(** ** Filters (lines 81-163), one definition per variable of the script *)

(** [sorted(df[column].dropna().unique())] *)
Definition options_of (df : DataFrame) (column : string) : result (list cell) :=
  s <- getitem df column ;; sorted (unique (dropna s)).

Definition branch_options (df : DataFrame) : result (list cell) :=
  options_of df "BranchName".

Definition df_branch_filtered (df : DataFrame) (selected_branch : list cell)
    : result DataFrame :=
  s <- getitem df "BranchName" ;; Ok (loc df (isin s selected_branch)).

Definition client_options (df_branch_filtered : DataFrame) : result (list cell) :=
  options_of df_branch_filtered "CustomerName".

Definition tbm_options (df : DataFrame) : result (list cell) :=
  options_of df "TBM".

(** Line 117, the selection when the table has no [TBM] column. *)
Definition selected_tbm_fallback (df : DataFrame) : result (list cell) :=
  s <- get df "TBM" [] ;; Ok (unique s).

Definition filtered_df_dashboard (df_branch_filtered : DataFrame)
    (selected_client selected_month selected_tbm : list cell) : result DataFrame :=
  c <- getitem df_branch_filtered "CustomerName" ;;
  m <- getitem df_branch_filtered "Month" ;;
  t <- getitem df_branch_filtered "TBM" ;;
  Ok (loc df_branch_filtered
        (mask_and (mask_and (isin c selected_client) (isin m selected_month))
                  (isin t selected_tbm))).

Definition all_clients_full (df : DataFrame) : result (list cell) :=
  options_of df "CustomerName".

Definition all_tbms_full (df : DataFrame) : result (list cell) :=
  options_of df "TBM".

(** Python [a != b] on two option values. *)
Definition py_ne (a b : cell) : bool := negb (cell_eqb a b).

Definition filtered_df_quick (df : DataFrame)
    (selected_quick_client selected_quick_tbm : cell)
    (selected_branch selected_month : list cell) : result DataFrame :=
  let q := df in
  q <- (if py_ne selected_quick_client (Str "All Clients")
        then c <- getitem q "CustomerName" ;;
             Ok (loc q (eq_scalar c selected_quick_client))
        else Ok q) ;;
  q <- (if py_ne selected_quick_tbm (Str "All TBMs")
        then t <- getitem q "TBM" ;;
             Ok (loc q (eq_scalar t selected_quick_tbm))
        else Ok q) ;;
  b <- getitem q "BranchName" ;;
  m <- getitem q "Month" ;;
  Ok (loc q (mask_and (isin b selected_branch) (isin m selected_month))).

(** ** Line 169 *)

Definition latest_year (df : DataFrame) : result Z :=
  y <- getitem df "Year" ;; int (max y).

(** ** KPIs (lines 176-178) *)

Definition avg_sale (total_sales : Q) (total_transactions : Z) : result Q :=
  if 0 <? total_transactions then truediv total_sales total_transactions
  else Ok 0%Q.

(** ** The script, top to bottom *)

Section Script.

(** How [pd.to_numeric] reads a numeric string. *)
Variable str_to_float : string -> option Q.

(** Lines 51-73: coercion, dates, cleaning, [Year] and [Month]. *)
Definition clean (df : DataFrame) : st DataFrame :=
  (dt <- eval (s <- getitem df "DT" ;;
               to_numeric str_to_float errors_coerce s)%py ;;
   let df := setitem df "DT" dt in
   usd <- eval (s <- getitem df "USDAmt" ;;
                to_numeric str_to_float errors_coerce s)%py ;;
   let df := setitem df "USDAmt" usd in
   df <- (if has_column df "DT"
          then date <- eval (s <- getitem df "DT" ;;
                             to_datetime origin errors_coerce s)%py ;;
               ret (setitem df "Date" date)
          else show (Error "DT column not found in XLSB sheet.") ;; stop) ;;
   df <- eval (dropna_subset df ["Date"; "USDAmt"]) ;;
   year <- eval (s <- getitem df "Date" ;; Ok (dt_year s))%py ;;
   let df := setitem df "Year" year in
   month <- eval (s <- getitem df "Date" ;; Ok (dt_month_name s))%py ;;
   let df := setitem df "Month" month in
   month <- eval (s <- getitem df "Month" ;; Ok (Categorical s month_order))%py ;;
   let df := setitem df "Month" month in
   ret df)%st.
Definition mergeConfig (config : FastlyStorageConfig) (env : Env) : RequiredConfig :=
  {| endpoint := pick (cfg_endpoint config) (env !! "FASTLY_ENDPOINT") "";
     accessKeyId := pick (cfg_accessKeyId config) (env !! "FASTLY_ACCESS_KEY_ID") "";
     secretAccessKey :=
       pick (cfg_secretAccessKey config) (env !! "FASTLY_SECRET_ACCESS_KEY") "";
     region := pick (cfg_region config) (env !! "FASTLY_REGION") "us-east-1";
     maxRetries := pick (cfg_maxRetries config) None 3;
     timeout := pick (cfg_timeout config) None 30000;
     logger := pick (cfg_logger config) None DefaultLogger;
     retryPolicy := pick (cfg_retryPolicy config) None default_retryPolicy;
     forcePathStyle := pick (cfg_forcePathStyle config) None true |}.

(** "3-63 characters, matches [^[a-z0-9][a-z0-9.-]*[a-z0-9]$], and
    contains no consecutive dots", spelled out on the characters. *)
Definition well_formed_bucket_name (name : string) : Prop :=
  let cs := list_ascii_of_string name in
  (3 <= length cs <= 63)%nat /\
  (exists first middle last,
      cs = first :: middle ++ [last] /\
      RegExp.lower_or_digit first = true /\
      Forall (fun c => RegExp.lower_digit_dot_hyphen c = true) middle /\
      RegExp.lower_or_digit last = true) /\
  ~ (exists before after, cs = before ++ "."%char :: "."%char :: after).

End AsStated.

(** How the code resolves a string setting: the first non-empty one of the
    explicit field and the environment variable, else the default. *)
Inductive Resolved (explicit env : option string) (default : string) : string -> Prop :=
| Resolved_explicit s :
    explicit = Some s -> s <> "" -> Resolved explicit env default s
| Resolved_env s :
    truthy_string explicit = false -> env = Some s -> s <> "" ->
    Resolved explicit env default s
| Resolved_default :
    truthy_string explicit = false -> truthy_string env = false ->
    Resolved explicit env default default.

* About this task *
Down to the last line, return the data above exactly.

* Written solution *
(** ** Filters (lines 81-163), one definition per variable of the script *)

(** [sorted(df[column].dropna().unique())] *)
Definition options_of (df : DataFrame) (column : string) : result (list cell) :=
  s <- getitem df column ;; sorted (unique (dropna s)).

Definition branch_options (df : DataFrame) : result (list cell) :=
  options_of df "BranchName".

Definition df_branch_filtered (df : DataFrame) (selected_branch : list cell)
    : result DataFrame :=
  s <- getitem df "BranchName" ;; Ok (loc df (isin s selected_branch)).

Definition client_options (df_branch_filtered : DataFrame) : result (list cell) :=
  options_of df_branch_filtered "CustomerName".

Definition tbm_options (df : DataFrame) : result (list cell) :=
  options_of df "TBM".

(** Line 117, the selection when the table has no [TBM] column. *)
Definition selected_tbm_fallback (df : DataFrame) : result (list cell) :=
  s <- get df "TBM" [] ;; Ok (unique s).

Definition filtered_df_dashboard (df_branch_filtered : DataFrame)
    (selected_client selected_month selected_tbm : list cell) : result DataFrame :=
  c <- getitem df_branch_filtered "CustomerName" ;;
  m <- getitem df_branch_filtered "Month" ;;
  t <- getitem df_branch_filtered "TBM" ;;
  Ok (loc df_branch_filtered
        (mask_and (mask_and (isin c selected_client) (isin m selected_month))
                  (isin t selected_tbm))).

Definition all_clients_full (df : DataFrame) : result (list cell) :=
  options_of df "CustomerName".

Definition all_tbms_full (df : DataFrame) : result (list cell) :=
  options_of df "TBM".

(** Python [a != b] on two option values. *)
Definition py_ne (a b : cell) : bool := negb (cell_eqb a b).

Definition filtered_df_quick (df : DataFrame)
    (selected_quick_client selected_quick_tbm : cell)
    (selected_branch selected_month : list cell) : result DataFrame :=
  let q := df in
  q <- (if py_ne selected_quick_client (Str "All Clients")
        then c <- getitem q "CustomerName" ;;
             Ok (loc q (eq_scalar c selected_quick_client))
        else Ok q) ;;
  q <- (if py_ne selected_quick_tbm (Str "All TBMs")
        then t <- getitem q "TBM" ;;
             Ok (loc q (eq_scalar t selected_quick_tbm))
        else Ok q) ;;
  b <- getitem q "BranchName" ;;
  m <- getitem q "Month" ;;
  Ok (loc q (mask_and (isin b selected_branch) (isin m selected_month))).

(** ** Line 169 *)

Definition latest_year (df : DataFrame) : result Z :=
  y <- getitem df "Year" ;; int (max y).

(** ** KPIs (lines 176-178) *)

Definition avg_sale (total_sales : Q) (total_transactions : Z) : result Q :=
  if 0 <? total_transactions then truediv total_sales total_transactions
  else Ok 0%Q.

(** ** The script, top to bottom *)

Section Script.

(** How [pd.to_numeric] reads a numeric string. *)
Variable str_to_float : string -> option Q.

(** Lines 51-73: coercion, dates, cleaning, [Year] and [Month]. *)
Definition clean (df : DataFrame) : st DataFrame :=
  (dt <- eval (s <- getitem df "DT" ;;
               to_numeric str_to_float errors_coerce s)%py ;;
   let df := setitem df "DT" dt in
   usd <- eval (s <- getitem df "USDAmt" ;;
                to_numeric str_to_float errors_coerce s)%py ;;
   let df := setitem df "USDAmt" usd in
   df <- (if has_column df "DT"
          then date <- eval (s <- getitem df "DT" ;;
                             to_datetime origin errors_coerce s)%py ;;
               ret (setitem df "Date" date)
          else show (Error "DT column not found in XLSB sheet.") ;; stop) ;;
   df <- eval (dropna_subset df ["Date"; "USDAmt"]) ;;
   year <- eval (s <- getitem df "Date" ;; Ok (dt_year s))%py ;;
   let df := setitem df "Year" year in
   month <- eval (s <- getitem df "Date" ;; Ok (dt_month_name s))%py ;;
   let df := setitem df "Month" month in
   month <- eval (s <- getitem df "Month" ;; Ok (Categorical s month_order))%py ;;
   let df := setitem df "Month" month in
   ret df)%st.
Definition mergeConfig (config : FastlyStorageConfig) (env : Env) : RequiredConfig :=
  {| endpoint := pick (cfg_endpoint config) (env !! "FASTLY_ENDPOINT") "";
     accessKeyId := pick (cfg_accessKeyId config) (env !! "FASTLY_ACCESS_KEY_ID") "";
     secretAccessKey :=
       pick (cfg_secretAccessKey config) (env !! "FASTLY_SECRET_ACCESS_KEY") "";
     region := pick (cfg_region config) (env !! "FASTLY_REGION") "us-east-1";
     maxRetries := pick (cfg_maxRetries config) None 3;
     timeout := pick (cfg_timeout config) None 30000;
     logger := pick (cfg_logger config) None DefaultLogger;
     retryPolicy := pick (cfg_retryPolicy config) None default_retryPolicy;
     forcePathStyle := pick (cfg_forcePathStyle config) None true |}.

(** "3-63 characters, matches [^[a-z0-9][a-z0-9.-]*[a-z0-9]$], and
    contains no consecutive dots", spelled out on the characters. *)
Definition well_formed_bucket_name (name : string) : Prop :=
  let cs := list_ascii_of_string name in
  (3 <= length cs <= 63)%nat /\
  (exists first middle last,
      cs = first :: middle ++ [last] /\
      RegExp.lower_or_digit first = true /\
      Forall (fun c => RegExp.lower_digit_dot_hyphen c = true) middle /\
      RegExp.lower_or_digit last = true) /\
  ~ (exists before after, cs = before ++ "."%char :: "."%char :: after).

End AsStated.

(** How the code resolves a string setting: the first non-empty one of the
    explicit field and the environment variable, else the default. *)
Inductive Resolved (explicit env : option string) (default : string) : string -> Prop :=
| Resolved_explicit s :
    explicit = Some s -> s <> "" -> Resolved explicit env default s
| Resolved_env s :
    truthy_string explicit = false -> env = Some s -> s <> "" ->
    Resolved explicit env default s
| Resolved_default :
    truthy_string explicit = false -> truthy_string env = false ->
    Resolved explicit env default default.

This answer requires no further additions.